[Opening Working data section]

Lemma valid_tables st : validateState st = Some None ->
  Forall (fun t => exists n n', validateTable t n = inr n') (all_tables (mf_levels st)) /\
  len (level0 (mf_levels st)) <= kUint32Max /\ len (level1 (mf_levels st)) <= kUint32Max /\ len (level2 (mf_levels st)) <= kUint32Max.
Proof.
  unfold validateState. destruct (kMaxSequenceNumber <? _); [done|]. destruct (_ =? 0); [done|].
  destruct (Z.ltb_spec kUint32Max (len (level0 (mf_levels st)))), (Z.ltb_spec kUint32Max (len (level1 (mf_levels st)))),
    (Z.ltb_spec kUint32Max (len (level2 (mf_levels st)))); cbn [orb]; try done.
  destruct (validate_level0 _ _) as [m|n0] eqn:E0; [done|]. intros ([m|n1] & E1 & Hr)%bind_Some; [done|].
  apply bind_Some in Hr as ([m|n2] & E2 & Hr); [done|]. split_and!; try done.
  unfold all_tables. rewrite !Forall_app. split_and!; eauto using validate_level0_ok, validate_sorted_ok.
Qed.

Lemma valid_small st : validateState st = Some None ->
  Forall meta_small (all_tables (mf_levels st)) /\
  Forall (fun t => kTagSize <= len (tm_smallest t) /\ kTagSize <= len (tm_largest t)) (all_tables (mf_levels st)) /\
  len (level0 (mf_levels st)) <= kUint32Max /\ len (level1 (mf_levels st)) <= kUint32Max /\ len (level2 (mf_levels st)) <= kUint32Max.
Proof.
  intros (Hall & Hlens)%valid_tables.
  split_and!; try apply Hlens; (eapply Forall_impl; [|exact Hall]); intros t (n & n' & Ht); apply validateTable_ok in Ht as (_ & _ & _ & _ & ? & ? & [p Hp] & [q Hq] & _).
  - done.
  - eauto using parse_len.
Qed.

Lemma valid_positive st t : validateState st = Some None -> t ∈ all_tables (mf_levels st) -> tm_number t <> 0 /\ tm_file_size t <> 0.
Proof.
  intros (Hall & _)%valid_tables Ht. rewrite Forall_elem in Hall. destruct (Hall t Ht) as (n & n' & Hv).
  by apply validateTable_ok in Hv as (_ & _ & ? & ? & _).
Qed.

Lemma encode_Ok_bytes st b : encodeManifest st = Some (Ok b) -> validateState st = Some None /\ b = sealed (manifest_contents st).
Proof.
  unfold encodeManifest. intros ([message|] & Hv & Hr)%bind_Some; [done|]. split; [done|].
  destruct (valid_small st Hv) as (Hs & _ & Hl0 & Hl1 & Hl2). unfold all_tables in Hs. rewrite !Forall_app in Hs. destruct Hs as (Hs0 & Hs1 & Hs2).
  injection Hr as Hr. apply result_bind_Ok in Hr as (e0 & H0 & Hr). apply result_bind_Ok in Hr as (e1 & H1 & Hr).
  apply result_bind_Ok in Hr as (e2 & H2 & Hr). apply appendTables_Ok in H0 as [-> _], H1 as [-> _], H2 as [-> _]; [|done..].
  apply Ok_inj in Hr. subst b. rewrite putFixed32_le_bytes, !putFixed64_le_bytes, putFixed32_le_bytes.
  unfold sealed, manifest_contents, header_of. by rewrite <- !app_assoc.
Qed.

Lemma encode_fits st : validateState st = Some None -> len (sealed (manifest_contents st)) <= kMaximumManifestSize ->
  encodeManifest st = Some (Ok (sealed (manifest_contents st))).
Proof.
  intros Hv Hlen. unfold encodeManifest. rewrite Hv. cbn [mbind option_bind].
  destruct (valid_small st Hv) as (Hs & _ & Hl0 & Hl1 & Hl2). unfold all_tables in Hs. rewrite !Forall_app in Hs. destruct Hs as (Hs0 & Hs1 & Hs2).
  rewrite !putFixed64_le_bytes, putFixed32_le_bytes. f_equal.
  assert (((kManifestMagic ++ le_bytes 4 kManifestVersion) ++ le_bytes 8 (flushed_sequence st)) ++ le_bytes 8 (oldest_wal_number st) =
    header_of kManifestVersion st) as -> by (unfold header_of; by rewrite <- !app_assoc).
  unfold sealed in Hlen. rewrite len_app, len_le_bytes in Hlen. unfold manifest_contents in *. rewrite !len_app in Hlen.
  assert (forall ts, 0 <= len (level_bytes ts)) as Hnn by (intros; apply len_nonneg). unfold kManifestChecksumSize in *.
  pose proof (Hnn (level0 (mf_levels st))). pose proof (Hnn (level1 (mf_levels st))). pose proof (Hnn (level2 (mf_levels st))).
  rewrite (proj2 (appendTables_Ok (level0 (mf_levels st)) _ (header_of kManifestVersion st ++ level_bytes (level0 (mf_levels st))) Hs0 Hl0))
    by (split; [done|right; unfold kManifestChecksumSize; rewrite len_app; lia]).
  cbn [mbind result_bind].
  rewrite (proj2 (appendTables_Ok (level1 (mf_levels st)) _ ((header_of kManifestVersion st ++ level_bytes (level0 (mf_levels st))) ++ level_bytes (level1 (mf_levels st))) Hs1 Hl1))
    by (split; [done|right; unfold kManifestChecksumSize; rewrite !len_app; lia]).
  cbn [mbind result_bind].
  rewrite (proj2 (appendTables_Ok (level2 (mf_levels st)) _ (((header_of kManifestVersion st ++ level_bytes (level0 (mf_levels st))) ++ level_bytes (level1 (mf_levels st))) ++ level_bytes (level2 (mf_levels st))) Hs2 Hl2))
    by (split; [done|right; unfold kManifestChecksumSize; rewrite !len_app; lia]).
  cbn [mbind result_bind]. unfold sealed. by rewrite putFixed32_le_bytes, <- !app_assoc.
Qed.

(** ** Reading the encoded form *)

Lemma takeString_app s rest : len s <= kUint32Max -> takeString (le_bytes 4 (len s) ++ s ++ rest) = Some (s, rest).
Proof.
  intros Hs. unfold takeString. rewrite getFixed32_app by (pose proof (len_nonneg s); lia). cbn [mbind option_bind].
  destruct (Z.ltb_spec (len (s ++ rest)) (len s)); [llia|]. unfold remove_prefix.
  by rewrite <- length_len, take_app_length, drop_app_length.
Qed.

Lemma takeString_Some input s rest :
  takeString input = Some (s, rest) -> input = le_bytes 4 (len s) ++ s ++ rest /\ len s <= kUint32Max.
Proof.
  unfold takeString. intros ([size input'] & Hg & Hr)%bind_Some. apply getFixed32_Some in Hg as [-> Hsize].
  destruct (Z.ltb_spec (len input') size); [done|]. unfold remove_prefix in Hr. simplify_eq.
  assert (len (take (Z.to_nat size) input') = size) as Hl by llia. rewrite Hl. split; [|lia]. by rewrite take_drop.
Qed.

Lemma take_tables_app ts : forall rest, Forall meta_wf ts -> Forall meta_small ts ->
  take_tables (length ts) (concat (map meta_bytes ts) ++ rest) = Some (ts, rest).
Proof.
  induction ts as [|t ts IH]; intros rest Hw Hs; [done|]. apply Forall_cons_iff in Hw as [[Hn Hf] Hw], Hs as [[Hsm Hla] Hs].
  cbn [length take_tables map concat]. unfold meta_bytes. rewrite <- !app_assoc.
  rewrite getFixed64_app by done. cbn [mbind option_bind]. rewrite getFixed64_app by done. cbn [mbind option_bind].
  rewrite takeString_app by done. cbn [mbind option_bind]. rewrite takeString_app by done. cbn [mbind option_bind].
  rewrite IH by done. cbn [mbind option_bind]. by destruct t.
Qed.

Lemma take_tables_Some n : forall input ts rest, take_tables n input = Some (ts, rest) ->
  input = concat (map meta_bytes ts) ++ rest /\ length ts = n /\ Forall meta_wf ts /\ Forall meta_small ts.
Proof.
  induction n as [|n IH]; intros input ts rest; cbn [take_tables].
  { intros; simplify_eq. split_and!; [done|done|constructor|constructor]. }
  intros ([number i1] & H1 & Hr)%bind_Some. apply bind_Some in Hr as ([size i2] & H2 & Hr).
  apply bind_Some in Hr as ([smallest i3] & H3 & Hr). apply bind_Some in Hr as ([largest i4] & H4 & Hr).
  apply bind_Some in Hr as ([ts' i5] & H5 & Hr). simplify_eq.
  apply getFixed64_Some in H1 as [-> ?], H2 as [-> ?]. apply takeString_Some in H3 as [-> ?], H4 as [-> ?].
  apply IH in H5 as (-> & <- & ? & ?). split_and!; [|done|by constructor|by constructor].
  cbn [map concat]. unfold meta_bytes. simpl tm_number. simpl tm_file_size. simpl tm_smallest. simpl tm_largest. by rewrite <- !app_assoc.
Qed.

Definition keys_tagged (ts : list TableMeta) : Prop :=
  Forall (fun t => kTagSize <= len (tm_smallest t) /\ kTagSize <= len (tm_largest t)) ts.

Lemma tables_min ts : keys_tagged ts -> kMinimumTableEncodingSize * len ts <= len (concat (map meta_bytes ts)).
Proof.
  unfold kMinimumTableEncodingSize, kInternalKeyTagSize. induction 1 as [|t ts [H1 H2] _ IH]; [done|].
  cbn [map concat]. rewrite len_app, len_meta_bytes, len_cons. unfold kTagSize in *. lia.
Qed.

Lemma takeTables_app ts rest : Forall meta_wf ts -> Forall meta_small ts -> keys_tagged ts -> len ts <= kUint32Max ->
  takeTables (level_bytes ts ++ rest) = Some (ts, rest).
Proof.
  intros Hw Hs Hk Hl. unfold takeTables, level_bytes. rewrite <- app_assoc.
  rewrite getFixed32_app by (pose proof (len_nonneg ts); lia). cbn [mbind option_bind].
  destruct (Z.ltb_spec (len (concat (map meta_bytes ts) ++ rest) / kMinimumTableEncodingSize) (len ts)) as [Hlt|_].
  { apply tables_min in Hk. rewrite len_app in Hlt. pose proof (len_nonneg rest). exfalso.
    apply (Z.lt_irrefl (len ts)). eapply Z.le_lt_trans; [|exact Hlt]. apply Z.div_le_lower_bound; [done|lia]. }
  rewrite <- length_len. by apply take_tables_app.
Qed.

[Closing Working data section]

- [Work instructions]: Within the listing above, give again exactly every line from the line with "induction ts as" through the line with "rewrite takeString_app by done. cbn [mbind option_bind]. rewrite", both included, and no other line.

- [Answer space]:
  induction ts as [|t ts IH]; intros rest Hw Hs; [done|]. apply Forall_cons_iff in Hw as [[Hn Hf] Hw], Hs as [[Hsm Hla] Hs].
  cbn [length take_tables map concat]. unfold meta_bytes. rewrite <- !app_assoc.
  rewrite getFixed64_app by done. cbn [mbind option_bind]. rewrite getFixed64_app by done. cbn [mbind option_bind].
  rewrite takeString_app by done. cbn [mbind option_bind]. rewrite takeString_app by done. cbn [mbind option_bind].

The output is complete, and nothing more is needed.